- TRY IT -
Whenever a line below mentions the word "those", that line should be copied.

SUPPLIED RECORDS: Begin

(** ** Properties *)

(** C10. RANK in the window operator, with the masks, the stages, the bounds and the early
    evaluation of a pushed-down predicate: in every schedule the chunks that are put out hold
    their rows with one plus the number of rows of the partition before their peers, or just those
    whose rank satisfies the predicate, and fair schedules put out all chunks.

    The hash groups are inputs that the code handles ([hash_groups_ok] with [input_ok] and
    [rank_input]): no chunk is empty; without shrink_runs all chunks but the last one are full; with
    shrink_runs the number of rows of a group is not a multiple of 64 (else a mask is
    accessed behind its end, finding validity_mask.hpp:292); with early out there is at most
    one PARTITION BY column (else GetData fails, [early_out_two_partitions]), the
    predicate is applied, and in each chunk the partitions with a miss come before those that
    match completely (else rows are selected twice, [early_out_selects_twice] of Rank). *)
Theorem RankSource_correct {V T} `{RangeType T} (distinct_from : V -> V -> bool) w config predicate_value
    shared_orders enable_optimizer tree (range : WindowCursor T) boundary_start boundary_end buffer
    keys hash_partitions sort threads n (hash_groups : list (option (list (list (list V))))) :
  let executors := RankExecutors w config predicate_value shared_orders enable_optimizer tree range boundary_start boundary_end buffer in
  let results := window_results config (rank_output distinct_from w config predicate_value) keys hash_partitions sort 0 hash_groups in
  plain_rank w -> (0 < threads)%nat -> (0 < n)%nat ->
  hash_groups_ok config (rank_input distinct_from w config predicate_value buffer) keys hash_partitions sort hash_groups ->
  exists s bound, WindowGlobalSourceState_new config threads keys hash_partitions sort hash_groups = Some s /\
    (forall schedule, Forall (fun j => j < n)%nat schedule ->
      exists sys, run_window distinct_from executors config s n schedule = Some sys /\
        exists rest, source_output sys ++ rest ≡ₚ results) /\
    (forall rounds, Forall (fair n) rounds -> (bound <= length rounds)%nat ->
      exists sys, run_window distinct_from executors config s n (mjoin rounds) = Some sys /\
        all_done (source_threads sys) /\ source_output sys ≡ₚ results).
Proof.
  intros executors results Hw Ht Hn Hok.
  pose proof (RankExecutors_laws distinct_from w config predicate_value shared_orders enable_optimizer tree range
    boundary_start boundary_end buffer Hw) as Hlaws.
  destruct (source_rounds_ok distinct_from executors config _ _ keys hash_partitions sort threads n hash_groups Ht Hn Hok)
    as (s & bound & E & Hrounds).
  destruct (source_schedule_ok distinct_from executors config _ _ keys hash_partitions sort threads n hash_groups Ht Hn Hok)
    as (s' & E' & Hschedule).
  rewrite E in E'. injection E' as <-. exists s, bound. split; [done |]. split; [| done].
  intros schedule Hs. destruct (Hschedule _ Hs) as (sys & Erun & Hsub & _). by exists sys.
Qed.

(** ** An example

    Two groups of eleven and of four rows, partitioned by the first column and ordered by the second,
    with the predicate RANK <= 1. *)

Definition rank_expr : BoundWindowExpression :=
  mkExpr WINDOW_RANK 1 [ASCENDING] 0 UNBOUNDED_PRECEDING CURRENT_ROW_RANGE NO_OTHER.
Definition rank_config : WindowSourceConfig := {| use_filter := true; early_out := true; shrink_runs := true |}.
Definition rank_groups : list (option (list (list (list Z)))) :=
  [Some [[[1; 1]; [1; 1]; [1; 2]]; [[2; 1]]];
   None;
   Some [[[1; 1]; [1; 1]; [1; 2]]; [[2; 1]]; [[2; 1]; [2; 2]; [3; 3]; [3; 4]]; [[3; 4]; [3; 4]]; [[4; 4]]]].
Definition differ (a b : Z) : bool := negb (a =? b).
Definition no_tree : WindowTokenTree := mkTree (fun _ _ _ => 0) (fun _ _ _ => 0).
Definition rank_buffer_example : list Z := replicate 4 0.
Definition no_boundary (chunk : list (list Z)) : WindowInputExpression Z := mkInput true (fun _ => 0) (fun _ => true).
Definition no_range : WindowCursor Z := mkCursor (fun _ => 0) (fun _ => true).
Abbreviation rank_executors := (RankExecutors rank_expr rank_config 1 0 true no_tree no_range no_boundary no_boundary rank_buffer_example).
Abbreviation rank_results := (window_results rank_config (rank_output differ rank_expr rank_config 1) [2; 1]%nat 1 true 0 rank_groups).

Lemma rank_group_ok (collection : list (list (list Z))) :
  Forall (fun chunk => chunk <> [] /\ length chunk <= 4)%nat collection -> Z.of_nat (length (mjoin collection)) mod 64 <> 0 ->
  Z.of_nat (length (mjoin collection)) < 2 ^ 63 ->
  forallb (fun e => let input := hash_input rank_config [2; 1]%nat 1 true collection in
    misses_first_check (part_begin (part_start differ input) 1 1) (peer_first (order_start differ input 2) 1 1)
      (block_start collection (fst e)) (Z.of_nat (length (snd e))) 1 (part_start differ input))
    (zip (seq 0 (length collection)) collection) = true ->
  input_ok rank_config (rank_input differ rank_expr rank_config 1 rank_buffer_example) (hash_input rank_config [2; 1]%nat 1 true collection).
Proof.
  intros Hchunks Hmod Hsize Hcheck. unfold hash_input, WindowHashGroup_new in *.
  destruct (WindowHashGroup_blocks _ _ collection) as [begins sums] eqn:E. cbn [group_input WindowMasks.rows] in *.
  split; cbn [row_count key_count order_keys WindowMasks.rows set_begins block_sums]; try done.
  - by repeat constructor.
  - apply (Forall_impl _ _ _ Hchunks). by intros c [? _].
  - intros _. split; [| done]. unfold WindowHashGroup_blocks in E. injection E as _ <-. done.
  - split; cbn [row_count key_count order_keys WindowMasks.rows]; try done.
    + by left.
    + apply (Forall_impl _ _ _ Hchunks). by intros c [_ ?].
    + intros _. split_and!; [done | done |]. intros b chunk Hc. apply misses_first_checked. rewrite forallb_forall in Hcheck.
      apply (Hcheck (b, chunk)), list_elem_of_In, list_elem_of_lookup. exists b. rewrite lookup_zip_with, lookup_seq_lt by (by eapply lookup_lt_Some).
      cbn. by rewrite Hc.
Qed.

Lemma rank_groups_ok :
  hash_groups_ok rank_config (rank_input differ rank_expr rank_config 1 rank_buffer_example) [2; 1]%nat 1 true rank_groups.
Proof.
  split; [| by exists 0%nat, [[[1; 1]; [1; 1]; [1; 2]]; [[2; 1]]]].
  intros [| [| [| i]]] collection E; try discriminate; injection E as <-; (split; [done |]);
    (apply rank_group_ok; [repeat constructor; (discriminate || vm_compute; lia) | vm_compute; discriminate | done | vm_compute; reflexivity]).
Qed.

Lemma plain_rank_example : plain_rank rank_expr.
Proof. by repeat split. Qed.

Lemma RankSource_correct_witness :
  exists s bound, WindowGlobalSourceState_new rank_config 3 [2; 1]%nat 1 true rank_groups = Some s /\
    (forall schedule, Forall (fun j => j < 3)%nat schedule ->
      exists sys, run_window differ rank_executors rank_config s 3 schedule = Some sys /\
        exists rest, source_output sys ++ rest ≡ₚ rank_results) /\
    (forall rounds, Forall (fair 3) rounds -> (bound <= length rounds)%nat ->
      exists sys, run_window differ rank_executors rank_config s 3 (mjoin rounds) = Some sys /\
        all_done (source_threads sys) /\ source_output sys ≡ₚ rank_results).
Proof.
  apply (RankSource_correct differ rank_expr rank_config 1 0 true no_tree no_range no_boundary no_boundary rank_buffer_example
    [2; 1]%nat 1%nat true 3 3 rank_groups); [apply plain_rank_example | lia | lia | apply rank_groups_ok].
Defined.

Lemma WindowSource_correct_witness :
  exists s, WindowGlobalSourceState_new rank_config 3 [2; 1]%nat 1 true rank_groups = Some s /\
    forall schedule, Forall (fun j => j < 3)%nat schedule ->
      exists sys, run_window differ rank_executors rank_config s 3 schedule = Some sys /\
        (exists rest, source_output sys ++ rest ≡ₚ rank_results) /\
        (all_done (source_threads sys) -> source_output sys ≡ₚ rank_results).
Proof.
  pose proof (RankExecutors_laws differ rank_expr rank_config 1 0 true no_tree no_range no_boundary no_boundary
    rank_buffer_example plain_rank_example) as Hlaws.
  apply (WindowSource_correct differ rank_executors rank_config _ _ [2; 1]%nat 1%nat true 3 3 rank_groups); [lia | lia | apply rank_groups_ok].
Defined.

Lemma WindowSource_terminates_witness :
  exists s bound, WindowGlobalSourceState_new rank_config 3 [2; 1]%nat 1 true rank_groups = Some s /\
    forall rounds, Forall (fair 3) rounds -> (bound <= length rounds)%nat ->
      exists sys, run_window differ rank_executors rank_config s 3 (mjoin rounds) = Some sys /\
        all_done (source_threads sys) /\ source_output sys ≡ₚ rank_results.
Proof.
  pose proof (RankExecutors_laws differ rank_expr rank_config 1 0 true no_tree no_range no_boundary no_boundary
    rank_buffer_example plain_rank_example) as Hlaws.
  apply (WindowSource_terminates differ rank_executors rank_config _ _ [2; 1]%nat 1%nat true 3 3 rank_groups); [lia | lia | apply rank_groups_ok].
Defined.

(** The results, and what a run of three threads puts out. *)
Example rank_results_rows :
  rank_results =
    [(0%nat, [([1; 1], 1); ([1; 1], 1)]); (1%nat, [([2; 1], 1)]);
     (2%nat, [([1; 1], 1); ([1; 1], 1)]); (3%nat, [([2; 1], 1)]);
     (4%nat, [([2; 1], 1); ([3; 3], 1)]); (5%nat, []); (6%nat, [([4; 4], 1)])].
Proof. vm_compute. reflexivity. Qed.

Example rank_run :
  (g ← WindowGlobalSourceState_new rank_config 3 [2; 1]%nat 1 true rank_groups;
   sys ← run_window differ rank_executors rank_config g 3 (mjoin (replicate 60 [0; 2; 1; 0]%nat));
   Some (length (source_output sys))) = Some 7%nat.
Proof. vm_compute. reflexivity. Qed.

(** With early out and two PARTITION BY columns the starts that are kept for a chunk are
    listed column by column: a chunk whose second column changes before its first fails the
    assertion of GetData that they are sorted.  With one column the same rows are put out. *)
Theorem early_out_two_partitions :
  let groups := [Some [[[1; 1]; [1; 2]; [2; 2]]]] in
  let turns := replicate 60 0%nat in
  let run keys hash_partitions partitions_ :=
    let w := mkExpr WINDOW_RANK partitions_ [] 0 UNBOUNDED_PRECEDING CURRENT_ROW_RANGE NO_OTHER in
    g ← WindowGlobalSourceState_new rank_config 1 keys hash_partitions true groups;
    sys ← run_window differ (RankExecutors w rank_config 1 0 true no_tree no_range no_boundary no_boundary rank_buffer_example)
      rank_config g 1 turns;
    Some (source_output sys) in
  run [2]%nat 2%nat 2 = None /\ run [1]%nat 1%nat 1 = Some [(0%nat, [([1; 1], 1); ([1; 2], 1); ([2; 2], 1)])].
Proof. split; vm_compute; reflexivity. Qed.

SUPPLIED RECORDS: End

- WRITTEN SOLUTION -
    their rows with one plus the number of rows of the partition before their peers, or just those
    predicate is applied, and in each chunk the partitions with a miss come before those that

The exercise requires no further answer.